Kenna Security
Kenna Security is a cybersecurity company that provides a risk-based vulnerability management platform for enterprises to prioritize and manage security vulnerabilities using data science and threat intelligence.
- Risk-based vulnerability management platform for enterprise environments (vulnerability management)
- Use of data science and predictive analytics to score and prioritize vulnerabilities (security analytics)
- Ingestion and correlation of asset, vulnerability, and threat intelligence data from multiple security tools (security data aggregation)
- Support for integration with existing Security Operations (SecOps), ticketing, and workflow systems (security operations integration)
- Dashboards and reporting to support security, IT, and executive stakeholders in risk-based decision-making (security reporting)
More About Kenna Security
Kenna Security focuses on risk-based vulnerability management for enterprises that operate complex IT estates with large volumes of security findings from scanners, endpoints, cloud services, and application security tools. Its core platform ingests vulnerability and asset data from existing security scanners and IT management systems, correlates this information with external threat and exploit intelligence, and then generates risk scores to help security and IT teams decide which vulnerabilities to remediate first. This orientation toward risk scoring is designed to address the common scenario in which organizations have more vulnerabilities than they can remediate within standard maintenance windows.
The platform is positioned for enterprise SecOps centers, vulnerability management teams, and IT operations groups that require a way to align remediation activity with business risk rather than treating all vulnerabilities equally.
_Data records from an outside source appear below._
(* ===== verification/SubscriptionFacts.v ===== *)
(** * SubscriptionFacts: what the mirror promises, proved against the interface.

    [MirrorLaws] is what the mirror relies on of a repository: it keeps one row per
    subscription and replaces it only by one that is not older. The in-memory
    repository satisfies it here and the Postgres one in SubscriptionsPostgres.v;
    the theorems hold for both. *)
From S2P Require Import Prelude Json Events CatalogSpec Subscriptions.

(** Watermarks are whole seconds. *)
Definition whole (t : Z) : Prop := exists u, t = time_Unix u.

(** A row but for the time it was written. *)
Definition strip (x : Subscription) : Subscription := set_times x 0 (sub_StripeUpdatedAt x).

Class MirrorLaws (S : Type) `{SubscriptionRepo S} := {
  (** the rows readers see, but for the times they were written *)
  rows : S -> gmap string Subscription;
  (** what readers will see of a row that is written *)
  content : Subscription -> Subscription;
  (** whether a row may replace a stored one, by their watermarks *)
  newer : Z -> Z -> bool;
  newer_lt a b : a < b -> newer a b = true;
  newer_le a b : newer a b = true -> a <= b;
  content_mark x : whole (sub_StripeUpdatedAt x) ->
    sub_StripeUpdatedAt (content x) = sub_StripeUpdatedAt x;
  content_status x : sub_Status (content x) = sub_Status x;
  rows_upsert x s s' : sr_Upsert x s = (None, s') -> whole (sub_StripeUpdatedAt x) -> forall id,
    rows s' !! id =
      if decide (id = sub_StripeID x) then
        match rows s !! id with
        | Some old =>
            if newer (sub_StripeUpdatedAt old) (sub_StripeUpdatedAt x) then Some (content x) else Some old
        | None => Some (content x)
        end
      else rows s !! id;
  rows_list subject s l : sr_ListBySubject subject s = Ok l ->
    map strip l ≡ₚ List.filter (fun x => String.eqb (sub_SubjectID x) subject) (map snd (map_to_list (rows s)));
}.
By using data science and predictive models (security analytics), Kenna Security ranks vulnerabilities based on observed exploitation in the wild, exploit availability, asset context, and other factors. This approach aims to support workflows where security teams can focus on a subset of vulnerabilities that present higher risk to the organization, while de-prioritizing less likely exploitation paths.
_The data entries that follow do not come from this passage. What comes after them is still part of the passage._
(* ===== verification/Plans.v ===== *)
(** * Plans: what a subject may do (src/plans/plans.go).

    [SnapshotFor] folds the metadata of every product a subject has an active
    subscription for into a snapshot of features and limits; the maps of the snapshot
    are its own. The theorems relate the snapshot to the declarations it came from,
    whatever order the maps are ranged over. *)
From S2P Require Import Prelude Json Events CatalogSpec Credits Subscriptions SubscriptionFacts.

Record Snapshot := mkSnapshot {
  sn_SubjectID : string;
  sn_PeriodEnd : Z;
  sn_TrialEndsAt : option Z;
  sn_anyActive : bool;
  sn_inGracePeriod : bool;
  sn_isTrialing : bool;
  sn_planKeys : list string;
  sn_features : gmap string bool;
  sn_limits : gmap string Z;
  sn_adds : gmap string Z;
  sn_hasLimit : gmap string bool;
}.
Definition Snapshot_new (subject : string) : Snapshot :=
  mkSnapshot subject time_zero None false false false [] ∅ ∅ ∅ ∅.

(** ** Field updates *)
Definition set_status_fields (active grace trialing : bool) (period : Z) (trial : option Z) (s : Snapshot) :=
  mkSnapshot (sn_SubjectID s) period trial active grace trialing (sn_planKeys s) (sn_features s)
    (sn_limits s) (sn_adds s) (sn_hasLimit s).
Definition add_plan (key : string) (s : Snapshot) :=
  mkSnapshot (sn_SubjectID s) (sn_PeriodEnd s) (sn_TrialEndsAt s) (sn_anyActive s) (sn_inGracePeriod s)
    (sn_isTrialing s) (sn_planKeys s ++ [key]) (sn_features s) (sn_limits s) (sn_adds s) (sn_hasLimit s).
Definition set_entitlements (features : gmap string bool) (limits adds : gmap string Z)
    (hasLimit : gmap string bool) (s : Snapshot) :=
  mkSnapshot (sn_SubjectID s) (sn_PeriodEnd s) (sn_TrialEndsAt s) (sn_anyActive s) (sn_inGracePeriod s)
    (sn_isTrialing s) (sn_planKeys s) features limits adds hasLimit.

(** ** Helpers *)
Definition featurePrefix : string := "feature.".
Definition limitPrefix : string := "limit.".
Definition addSuffix : string := ".add".

(** [len(k) > len(prefix) && k[:len(prefix)] == prefix], and the rest. *)
Definition strict_prefix (prefix k : string) : option string :=
  if Nat.ltb (String.length prefix) (String.length k) && has_prefix prefix k
  then Some (string_drop (String.length prefix) k) else None.
(** The name without a proper suffix [.add]. *)
Definition strip_add (name : string) : option string :=
  let n := (String.length name - String.length addSuffix)%nat in
  if Nat.ltb (String.length addSuffix) (String.length name) &&
     String.eqb (String.substring n (String.length addSuffix) name) addSuffix
  then Some (String.substring 0 n name) else None.

(** One entry of a product's metadata. *)
Definition merge_entry (snap : Snapshot) (kv : string * string) : Snapshot :=
  let '(k, v) := kv in
  match strict_prefix featurePrefix k with
  | Some name =>
      if negb (String.eqb v "") && negb (String.eqb v "false") && negb (String.eqb v "0") then
        set_entitlements (<[name := true]> (sn_features snap)) (sn_limits snap) (sn_adds snap)
          (sn_hasLimit snap) snap
      else snap
  | None =>
      match strict_prefix limitPrefix k with
      | None => snap
      | Some name0 =>
          let '(additive, name) := match strip_add name0 with
                                   | Some n => (true, n) | None => (false, name0) end in
          if String.eqb v "unlimited" then
            if (additive : bool) then snap
            else
              let limits :=
                match sn_limits snap !! name with
                | Some cur => if cur <? int64_max then <[name := int64_max]> (sn_limits snap)
                              else sn_limits snap
                | None => <[name := int64_max]> (sn_limits snap)
                end in
              set_entitlements (sn_features snap) limits (sn_adds snap)
                (<[name := true]> (sn_hasLimit snap)) snap
          else match parse_int64 v with
          | None => snap
          | Some parsed =>
              if (additive : bool) then
                set_entitlements (sn_features snap) (sn_limits snap)
                  (<[name := add64 (default 0 (sn_adds snap !! name)) parsed]> (sn_adds snap))
                  (<[name := true]> (sn_hasLimit snap)) snap
              else
                let limits :=
                  match sn_limits snap !! name with
                  | Some cur => if cur <? parsed then <[name := parsed]> (sn_limits snap)
                                else sn_limits snap
                  | None => <[name := parsed]> (sn_limits snap)
                  end in
                set_entitlements (sn_features snap) limits (sn_adds snap)
                  (<[name := true]> (sn_hasLimit snap)) snap
          end
      end
  end.

Definition stripNamespace (ns key : string) : string * bool :=
  match strict_prefix (ns ^^ ".") key with Some rest => (rest, true) | None => (key, false) end.
Definition splitPriceKey (key : string) : string * string := default ("", "") (split_at "." key).

Section plans.
Context `{GoRuntime}.

Definition mergeMetadata (snap : Snapshot) (meta : smap) : Snapshot :=
  foldl merge_entry snap (map_range meta).

(** ** SnapshotFor *)
Definition item_product (spec : Spec) (item : SubscriptionItem) : option (string * Product) :=
  let pk := fst (stripNamespace (Namespace spec) (si_PriceKey item)) in
  let productKey := fst (splitPriceKey pk) in
  if String.eqb productKey "" then None
  else match Products spec !! productKey with Some p => Some (productKey, p) | None => None end.

Definition snapshot_item (spec : Spec) (snap : Snapshot) (item : SubscriptionItem) : Snapshot :=
  match item_product spec item with
  | None => snap
  | Some (productKey, product) => mergeMetadata (add_plan productKey snap) (p_Metadata product)
  end.

Definition snapshot_sub (spec : Spec) (now : Z) (snap : Snapshot) (sub : Subscription) : Snapshot :=
  if negb (IsAccessGranting (sub_Status sub)) then snap
  else
    let period :=
      if negb (IsZero (sub_CurrentPeriodEnd sub)) &&
         (IsZero (sn_PeriodEnd snap) || (sn_PeriodEnd snap <? sub_CurrentPeriodEnd sub))
      then sub_CurrentPeriodEnd sub else sn_PeriodEnd snap in
    let trial :=
      match sub_TrialEnd sub with
      | Some t =>
          if (now <? t) && match sn_TrialEndsAt snap with Some cur => cur <? t | None => true end
          then Some t else sn_TrialEndsAt snap
      | None => sn_TrialEndsAt snap
      end in
    let snap := set_status_fields true
      (sn_inGracePeriod snap || String.eqb (sub_Status sub) StatusPastDue)
      (sn_isTrialing snap || String.eqb (sub_Status sub) StatusTrialing) period trial snap in
    foldl (snapshot_item spec) snap (sub_Items sub).

Definition SnapshotFor {S} `{SubscriptionRepo S} (spec : Spec) (now : Z) (subject : string) (s : S)
  : res string Snapshot :=
  match sr_ListBySubject subject s with
  | Err e => Err e
  | Ok subs => Ok (foldl (snapshot_sub spec now) (Snapshot_new subject) subs)
  end.

(** ** Reading a snapshot *)
Definition IsActive (s : Snapshot) : bool := sn_anyActive s.
Definition IsTrialing (s : Snapshot) : bool := sn_isTrialing s.
Definition snap_InGracePeriod (s : Snapshot) : bool := sn_inGracePeriod s.
Definition HasFeature (s : Snapshot) (key : string) : bool := default false (sn_features s !! key).

Definition IntLimit (s : Snapshot) (key : string) : Z * bool :=
  if negb (default false (sn_hasLimit s !! key)) then (0, false)
  else
    let base := default 0 (sn_limits s !! key) in
    let add := default 0 (sn_adds s !! key) in
    if base =? int64_max then (int64_max, true)
    else if sub64 int64_max base <? add then (int64_max, true)
    else (add64 base add, true).

(** Without a ledger, or when it cannot be read, nothing is left. *)
Definition CreditsRemaining {C} `{CreditRepo C} (st : stamp) (repo : option C) (s : Snapshot)
    (bucket : string) : Z :=
  match repo with
  | None => 0
  | Some c => match cr_Balance st (sn_SubjectID s) bucket c with
              | Err _ => 0
              | Ok bal => b_Total bal
              end
  end.

Fixpoint dedup_keys (seen : list string) (l : list string) : list string :=
  match l with
  | [] => []
  | k :: rest => if existsb (String.eqb k) seen then dedup_keys seen rest
                 else k :: dedup_keys (k :: seen) rest
  end.
Definition PlanKeys (s : Snapshot) : list string := dedup_keys [] (sn_planKeys s).

(** ** Declarations

    What one metadata entry declares, and what all entries of all plans declare. *)
Inductive declaration := DFeature (name : string) | DBase (name : string) (z : Z) | DAdd (name : string) (z : Z).

Definition declares (kv : string * string) : option declaration :=
  let '(k, v) := kv in
  match strict_prefix featurePrefix k with
  | Some name =>
      if negb (String.eqb v "") && negb (String.eqb v "false") && negb (String.eqb v "0")
      then Some (DFeature name) else None
  | None =>
      match strict_prefix limitPrefix k with
      | None => None
      | Some name0 =>
          match strip_add name0 with
          | Some name => if String.eqb v "unlimited" then None
                         else match parse_int64 v with Some z => Some (DAdd name z) | None => None end
          | None => if String.eqb v "unlimited" then Some (DBase name0 int64_max)
                    else match parse_int64 v with Some z => Some (DBase name0 z) | None => None end
          end
      end
  end.

Definition active_items (subs : list Subscription) : list SubscriptionItem :=
  List.concat (map sub_Items (List.filter (fun s => IsAccessGranting (sub_Status s)) subs)).
Definition products_of (spec : Spec) (items : list SubscriptionItem) : list (string * Product) :=
  List.concat (map (fun it => match item_product spec it with Some p => [p] | None => [] end) items).
Definition declared (ps : list (string * Product)) : list declaration :=
  List.concat (map (fun '(_, p) => List.concat (map (fun kv =>
    match declares kv with Some d => [d] | None => [] end) (map_range (p_Metadata p)))) ps).

Definition bases (name : string) (ds : list declaration) : list Z :=
  List.concat (map (fun d => match d with DBase n z => if String.eqb n name then [z] else [] | _ => [] end) ds).
Definition additions (name : string) (ds : list declaration) : list Z :=
  List.concat (map (fun d => match d with DAdd n z => if String.eqb n name then [z] else [] | _ => [] end) ds).
Definition maxZ (l : list Z) : option Z :=
  foldl (fun o z => Some (match o with Some m => Z.max m z | None => z end)) None l.

(** What the declarations [ds] make of a snapshot's entitlements. *)
Record holds (ds : list declaration) (s : Snapshot) : Prop := {
  h_features name : HasFeature s name = true <-> DFeature name ∈ ds;
  h_limits name : sn_limits s !! name = maxZ (bases name ds);
  h_adds name : default 0 (sn_adds s !! name) = sum64 (additions name ds);
  h_has name : default false (sn_hasLimit s !! name) = true <-> bases name ds <> [] \/ additions name ds <> [];
}.
End plans.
Kenna Security commonly integrates with network and host vulnerability scanners, endpoint security tools, Security Information and Event Management (SIEM) platforms, CMDBs, ticketing systems, and collaboration tools (security operations integration). These integrations allow vulnerability and asset data to flow into the Kenna platform and enable prioritized remediation tasks to be pushed into IT service management or DevOps workflows. The platform typically exposes dashboards and analytics views tailored to different stakeholders, such as security engineers monitoring high-risk vulnerabilities, IT operations staff managing patch queues, and executives tracking risk posture over time.
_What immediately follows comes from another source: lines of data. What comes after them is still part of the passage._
(** How far along the plan things are, by the report, the error and what was done. *)
Definition stands (id s : string) (subs : list stripe_subscription) (rep : ForgetReport) (err : option customers_error)
    (done : list step_done) : Prop :=
  let plan := forget_plan id s subs in
  let n := List.length (active_ids subs) in
  exists k, (k <= List.length plan)%nat /\ done = take k plan /\ (err = None <-> k = List.length plan) /\
    fo_SubscriptionsRevoked rep = Z.of_nat (Nat.min k n) /\ (fo_StripeCustomerDeleted rep = true <-> (n < k)%nat).
Lemma forget_plan_length id s subs : List.length (forget_plan id s subs) = (List.length (active_ids subs) + S (List.length (app_step s)))%nat.
Proof. unfold forget_plan. by rewrite length_app, length_map. Qed.
Lemma stands_cancelling id s subs rep e k :
  (k <= List.length (active_ids subs))%nat -> fo_SubscriptionsRevoked rep = Z.of_nat k -> fo_StripeCustomerDeleted rep = false ->
  stands id s subs rep (Some e) (map Cancelled (take k (active_ids subs))).
Proof.
  intros Hk Hr Hdel. exists k. rewrite forget_plan_length. unfold forget_plan. rewrite take_app_le by (rewrite length_map; lia).
  rewrite firstn_map, Hr, Hdel. split_and!; [lia|done|split; [done|lia]|lia|split; [done|lia]].
Qed.
Lemma stands_deleted id s subs rep err done :
  fo_SubscriptionsRevoked rep = Z.of_nat (List.length (active_ids subs)) -> fo_StripeCustomerDeleted rep = true ->
  match err with
  | None => done = forget_plan id s subs
  | Some _ => done = map Cancelled (active_ids subs) ++ [Deleted id] /\ app_step s <> []
  end -> stands id s subs rep err done.
Proof.
  intros Hr Hdel Herr. unfold stands. rewrite forget_plan_length, Hr, Hdel. destruct err as [e|].
  - destruct Herr as [-> Hne]. exists (S (List.length (active_ids subs))).
    assert (List.length (app_step s) <> 0%nat) by (by destruct (app_step s)).
    unfold forget_plan. rewrite take_app, length_map, take_ge by (rewrite length_map; lia).
    replace (S _ - _)%nat with 1%nat by lia. change (take 1 (Deleted id :: app_step s)) with [Deleted id]. split_and!; [lia|done|split; [done|lia]|lia|split; [lia|done]].
  - exists (List.length (forget_plan id s subs)). rewrite firstn_all, forget_plan_length.
    split_and!; [lia|done|done|lia|split; [lia|done]].
Qed.

(** C14: Erasure goes in order and its report is true. Whatever fails, what has been done is a
    beginning of the plan: cancel every subscription that is not over, delete the
    customer, let the application forget; and the credits are touched only after the last
    cancellation and are all revoked before the deletion. All of it is done exactly when no error is
    returned; the report counts the cancellations and says whether the customer is deleted,
    so that a customer is never deleted while a subscription of the listing is live. *)
Theorem Forget_in_order st s w rep err w' :
  Forget (note_hooks hooks) st s (noted_world w) = (Some rep, err, w') ->
  exists subs e, fst (cl_Subscriptions_List (fo_StripeCustomerID rep) (wo_outside w)) = (subs, e) /\
    let plan := forget_plan (fo_StripeCustomerID rep) s subs in
    let n := List.length (active_ids subs) in
    exists k, (k <= List.length plan)%nat /\ nd_done (wo_outside w') = take k plan /\
      (err = None <-> k = List.length plan) /\
      fo_SubscriptionsRevoked rep = Z.of_nat (Nat.min k n) /\
      (fo_StripeCustomerDeleted rep = true <-> (n < k)%nat) /\
      ((k < n)%nat -> wo_credits w' = wo_credits w) /\
      ((n < k)%nat -> exists rep0 rep1, revoke_credits st s rep0 (wo_credits w) = (None, rep1, wo_credits w')).
Proof.
  unfold Forget. destruct (resolveStripeID s (noted_world w)) as [[id|e] w1] eqn:Er; [|done].
  assert (wo_outside w1 = mkNoted (wo_outside w) [] /\ wo_credits w1 = wo_credits w) as [Ho Hcr].
  { revert Er. unfold resolveStripeID. destruct (cu_Get s _) as [[[?|]|?] ?]; by intros [= _ <-]. }
  clear Er. unfold cancelActiveSubscriptions. rewrite Ho. cbn [cl_Subscriptions_List noted_client nd_outside nd_done]. unfold pass.
  destruct (cl_Subscriptions_List id (wo_outside w)) as [[subs lerr] b1] eqn:El; cbn [fst snd].
  intros Hf. enough (fo_StripeCustomerID rep = id /\ stands id s subs rep err (nd_done (wo_outside w')) /\
    (fo_SubscriptionsRevoked rep < Z.of_nat (List.length (active_ids subs)) -> wo_credits w' = wo_credits w) /\
    (fo_StripeCustomerDeleted rep = true -> exists rep0 rep1, revoke_credits st s rep0 (wo_credits w) = (None, rep1, wo_credits w')))
    as (-> & (k & Hk & Hd & He & Hn & Hdel) & Hc1 & Hc2).
  { exists subs, lerr. rewrite El. split; [done|]. exists k. split_and!; try done; [intros Hlt; apply Hc1; lia|]. intros Hlt. by apply Hc2, Hdel. }
  revert Hf. destruct lerr as [e|].
  { intros [= <- <- <-]. split; [done|]. split; [by apply (stands_cancelling id s subs _ _ 0); [lia|..]|done]. }
  pose proof (cancel_all_noted (active_ids subs) (mkForgetReport s id false 0 0 false None) (mkNoted b1 [])) as Hc.
  destruct (cancel_all _ _ _ _) as [[[e|] rep1] b2].
  { destruct Hc as (k & Hk & Hd & ->). intros [= <- <- <-]. split; [done|]. cbn in *. rewrite Hd. split; [apply stands_cancelling; [lia|done..]|done]. }
  destruct Hc as [Hd ->]. cbn in Hd.
  pose proof (revoke_credits_report st s (mkForgetReport s id false (0 + Z.of_nat (List.length (active_ids subs))) 0 false None) (wo_credits w1)) as [z Hz].
  cbn in *. destruct (revoke_credits st s _ (wo_credits w1)) as [[er rep2] l2] eqn:Erev. cbn in Hz. subst rep2.
  assert (Hcan : forall rep e, fo_SubscriptionsRevoked rep = Z.of_nat (List.length (active_ids subs)) -> fo_StripeCustomerDeleted rep = false ->
            stands id s subs rep (Some e) (nd_done b2)).
  { intros rep0 e Hr Hdel. rewrite Hd, <- (firstn_all (active_ids subs)). by apply stands_cancelling. }
  destruct er as [e|]; [intros [= <- <- <-]; split; [done|]; split; [by apply Hcan|]; cbn; split; [lia|done]|].
  destruct (cl_Customers_Delete id (nd_outside b2)) as [[e|] b3]; cbn;
    [intros [= <- <- <-]; split; [done|]; split; [by apply Hcan|]; cbn; split; [lia|done]|].
  pose proof (call_hook_noted s (set_deleted (mkForgetReport s id false (Z.of_nat (List.length (active_ids subs))) z false None))
    (mkNoted b3 (nd_done b2 ++ [Deleted id]))) as Hh.
  destruct (call_hook _ s _ _) as [[eh rep3] b4]. cbn in Hh. destruct Hh as (Hid & Hrev & Hdel & Hdone). intros [= <- <- <-].
  split; [done|]. split; [|split; [lia|]; intros _; rewrite <- Hcr; by do 2 eexists].
  apply stands_deleted; [done|done|]. cbn. destruct eh; [by rewrite <- Hd|].
  unfold forget_plan. by rewrite Hdone, Hd, <- app_assoc.
Qed.
End noted.

(** ** What each stage leaves of the report *)
Section stages.
Context {B A : Type} `{StripeClient B} (hooks : Hooks B A).
Lemma call_hook_report s rep b :
  let rep' := snd (fst (call_hook hooks s rep b)) in
  fo_CreditsForgotten rep' = fo_CreditsForgotten rep /\ fo_StripeCustomerDeleted rep' = fo_StripeCustomerDeleted rep /\
  fo_StripeCustomerID rep' = fo_StripeCustomerID rep.
Proof. unfold call_hook. destruct (hk_AppDataForgetter hooks) as [f|]; [|done]. by destruct (f s b) as [[e|] b']. Qed.
Lemma cancel_report id rep b :
  let rep' := snd (fst (cancelActiveSubscriptions hooks id rep b)) in
  fo_CreditsForgotten rep' = fo_CreditsForgotten rep /\ fo_StripeCustomerDeleted rep' = fo_StripeCustomerDeleted rep /\
  fo_StripeCustomerID rep' = fo_StripeCustomerID rep /\ fo_AppHookCalled rep' = fo_AppHookCalled rep.
Proof.
  unfold cancelActiveSubscriptions. destruct (cl_Subscriptions_List id b) as [[subs [e|]] b1]; [done|].
  revert rep b1. induction (active_ids subs) as [|i ids IH]; intros rep b1; cbn [cancel_all]; [done|].
  destruct (cancel_call hooks i b1) as [[e|] b2]; [done|]. by destruct (IH (count_revoked rep) b2) as (-> & -> & -> & ->).
Qed.

Context {C M L : Type} `{CustomerRepo C} `{SubscriptionRepo M} `{CreditRepo L} `{Sha256}.
Lemma resolveStripeID_rest s (w : CustomersWorld C M L B) r w1 :
  resolveStripeID s w = (r, w1) -> wo_outside w1 = wo_outside w /\ wo_credits w1 = wo_credits w /\ wo_mirror w1 = wo_mirror w.
Proof. unfold resolveStripeID. destruct (cu_Get s _) as [[[?|]|?] ?]; by intros [= _ <-]. Qed.
(** A customer is deleted at the end of these stages. *)
Lemma Forget_deleted_inv st s (w : CustomersWorld C M L B) rep err w' :
  Forget hooks st s w = (Some rep, err, w') -> fo_StripeCustomerDeleted rep = true ->
  exists id w1 rep0 b1 rep1 b2, resolveStripeID s w = (Ok id, w1) /\
    cancelActiveSubscriptions hooks id (mkForgetReport s id false 0 0 false None) (wo_outside w) = (None, rep0, b1) /\
    revoke_credits st s rep0 (wo_credits w) = (None, rep1, wo_credits w') /\
    cl_Customers_Delete id b1 = (None, b2) /\ call_hook hooks s (set_deleted rep1) b2 = (err, rep, wo_outside w').
Proof.
  unfold Forget. destruct (resolveStripeID s w) as [[id|e] w1] eqn:Er; [|done].
  pose proof (resolveStripeID_rest _ _ _ _ Er) as (-> & -> & _).
  pose proof (cancel_report id (mkForgetReport s id false 0 0 false None) (wo_outside w)) as Hc.
  destruct (cancelActiveSubscriptions _ _ _ _) as [[[e|] rep0] b1] eqn:Ecan; cbn in Hc; destruct Hc as (_ & Hdel & _).
  { intros [= <- _ _]. by rewrite Hdel. }
  pose proof (revoke_credits_report st s rep0 (wo_credits w)) as [z Hz].
  destruct (revoke_credits st s rep0 (wo_credits w)) as [[[e|] rep1] l] eqn:Erev; cbn in Hz; subst rep1.
  { intros [= <- _ _]. cbn. by rewrite Hdel. }
  destruct (cl_Customers_Delete id b1) as [[e|] b2] eqn:Ed; [intros [= <- _ _]; cbn; by rewrite Hdel|].
  destruct (call_hook _ _ _ b2) as [[e rep3] b3] eqn:Eh. intros [= <- <- <-] _. exists id, w1, rep0, b1. eexists _, b2. split; [done|]. split; [done|]. split; [exact Erev|]. split; [done|]. exact Eh.
Qed.
End stages.

(** ** Nothing is left to spend *)
Section forgotten.
Context `{GoRuntime} {C M B A : Type} `{CustomerRepo C} `{SubscriptionRepo M} `{StripeClient B} `{Sha256}.

Lemma RevokeGrant_closes now id reason r s g :
  ledger_inv r -> g ∈ grants_of (repo_RevokeGrant now id reason r) s ->
  g_AmountRemaining g = 0 \/ g ∈ grants_of r s /\ g_ID g <> id.
Proof.
  intros Hinv Hg. destruct (RevokeGrant_cases now id reason r) as [[Hf E]|(s' & i & g0 & Hi & Hid & E)]; rewrite E in Hg.
  { right. split; [done|]. intros <-. apply (Hf s), elem_of_map. by exists g. }
  rewrite (revoke_at_grants _ _ _ _ _ _ _ g0) in Hg by done. pose proof (list_elem_of_lookup_2 _ _ _ Hi) as Hg0.
  destruct (decide (s' = s)) as [->|Hne].
  - apply list_elem_of_lookup in Hg as [j Hj]. destruct (decide (i = j)) as [->|Hij].
    + rewrite list_lookup_insert_eq in Hj by (by eapply lookup_lt_Some). injection Hj as <-. by left.
    + rewrite list_lookup_insert_ne in Hj by done. right. split; [by eapply list_elem_of_lookup_2|]. intros E'. apply Hij.
      apply (NoDup_map_inj g_ID (grants_of r s) i j g0 g); [apply (acct_ids _ _ (inv_acct r Hinv s))|done..|congruence].
  - right. split; [done|]. intros E'. apply Hne, (inv_ids r Hinv s' s g0 g); [done..|congruence].
Qed.
Lemma RevokeGrant_elsewhere now id reason r s :
  id ∉ map g_ID (grants_of r s) -> grants_of (repo_RevokeGrant now id reason r) s = grants_of r s.
Proof.
  intros Hs. destruct (RevokeGrant_cases now id reason r) as [[_ ->]|(s' & i & g & Hi & Hg & ->)]; [done|].
  rewrite (revoke_at_grants _ _ _ _ _ _ _ g) by done. destruct (decide (s' = s)) as [->|]; [|done].
  destruct Hs. apply elem_of_map. exists g. split; [done|]. by eapply list_elem_of_lookup_2.
Qed.
Lemma revoke_all_closes st k grants rep r :
  ledger_inv r ->
  let '(e, rep', r') := revoke_all st k grants rep r in
  e = None /\ ledger_inv r' /\ fo_CreditsForgotten rep' = fo_CreditsForgotten rep + Z.of_nat (List.length grants) /\
  (forall s, deductions_of r' s = deductions_of r s) /\
  (forall s g, g ∈ grants_of r' s -> g_AmountRemaining g = 0 \/ g ∈ grants_of r s /\ g_ID g ∉ map g_ID grants) /\
  (forall s, Forall (fun g => g_ID g ∉ map g_ID (grants_of r s)) grants -> grants_of r' s = grants_of r s).
Proof.
  revert k rep r. induction grants as [|g grants IH]; intros k rep r Hinv; cbn [revoke_all].
  { split_and!; [done|done|cbn; lia|done| |done]. intros s g Hg. right. split; [done|]. apply not_elem_of_nil. }
  cbn [cr_RevokeGrant memory_CreditRepo]. set (r1 := repo_RevokeGrant (st_now (st k)) (g_ID g) "gdpr_forget" r).
  specialize (IH (S k) (count_forgotten rep) r1 ltac:(by apply RevokeGrant_inv)).
  destruct (revoke_all st (S k) grants _ r1) as [[e rep'] r']. destruct IH as (-> & Hinv' & Hn & Hd & Hz & Ho). split_and!; [done|done|..].
  - rewrite Hn. cbn. lia.
  - intros s. rewrite Hd. apply RevokeGrant_deductions.
  - intros s g' [Hg'|[Hg' Hid]]%Hz; [by left|]. destruct (RevokeGrant_closes _ _ _ _ _ _ Hinv Hg') as [?|[??]]; [by left|].
    right. split; [done|]. cbn. rewrite not_elem_of_cons. done.
  - intros s [Hg Hgs]%Forall_cons. assert (E : grants_of r1 s = grants_of r s) by (by apply RevokeGrant_elsewhere).
    rewrite <- E in Hgs |- *. by apply Ho.
Qed.
Lemma avail_closed t b gs : Forall (fun g => g_AmountRemaining g = 0) gs -> avail t b gs = 0.
Proof.
  unfold avail. induction 1 as [|g gs Hg _ IH]; [done|]. cbn [map]. rewrite sumZ_cons, IH. unfold spendable, eligible. by rewrite Hg.
Qed.
End forgotten.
Architecturally, Kenna Security operates as a cloud-based platform (security Software-as-a-Service (SaaS)) that aggregates data at scale from distributed enterprise environments. It applies correlation and scoring logic over this data, often using APIs and connectors to third-party systems. In marketplace and directory taxonomies, Kenna Security aligns with categories such as vulnerability management, risk-based vulnerability prioritization, and security analytics. Organizations use it alongside existing scanning, detection, and response tools to provide a risk context layer that informs remediation decisions, reporting, and resource allocation for enterprise security programs.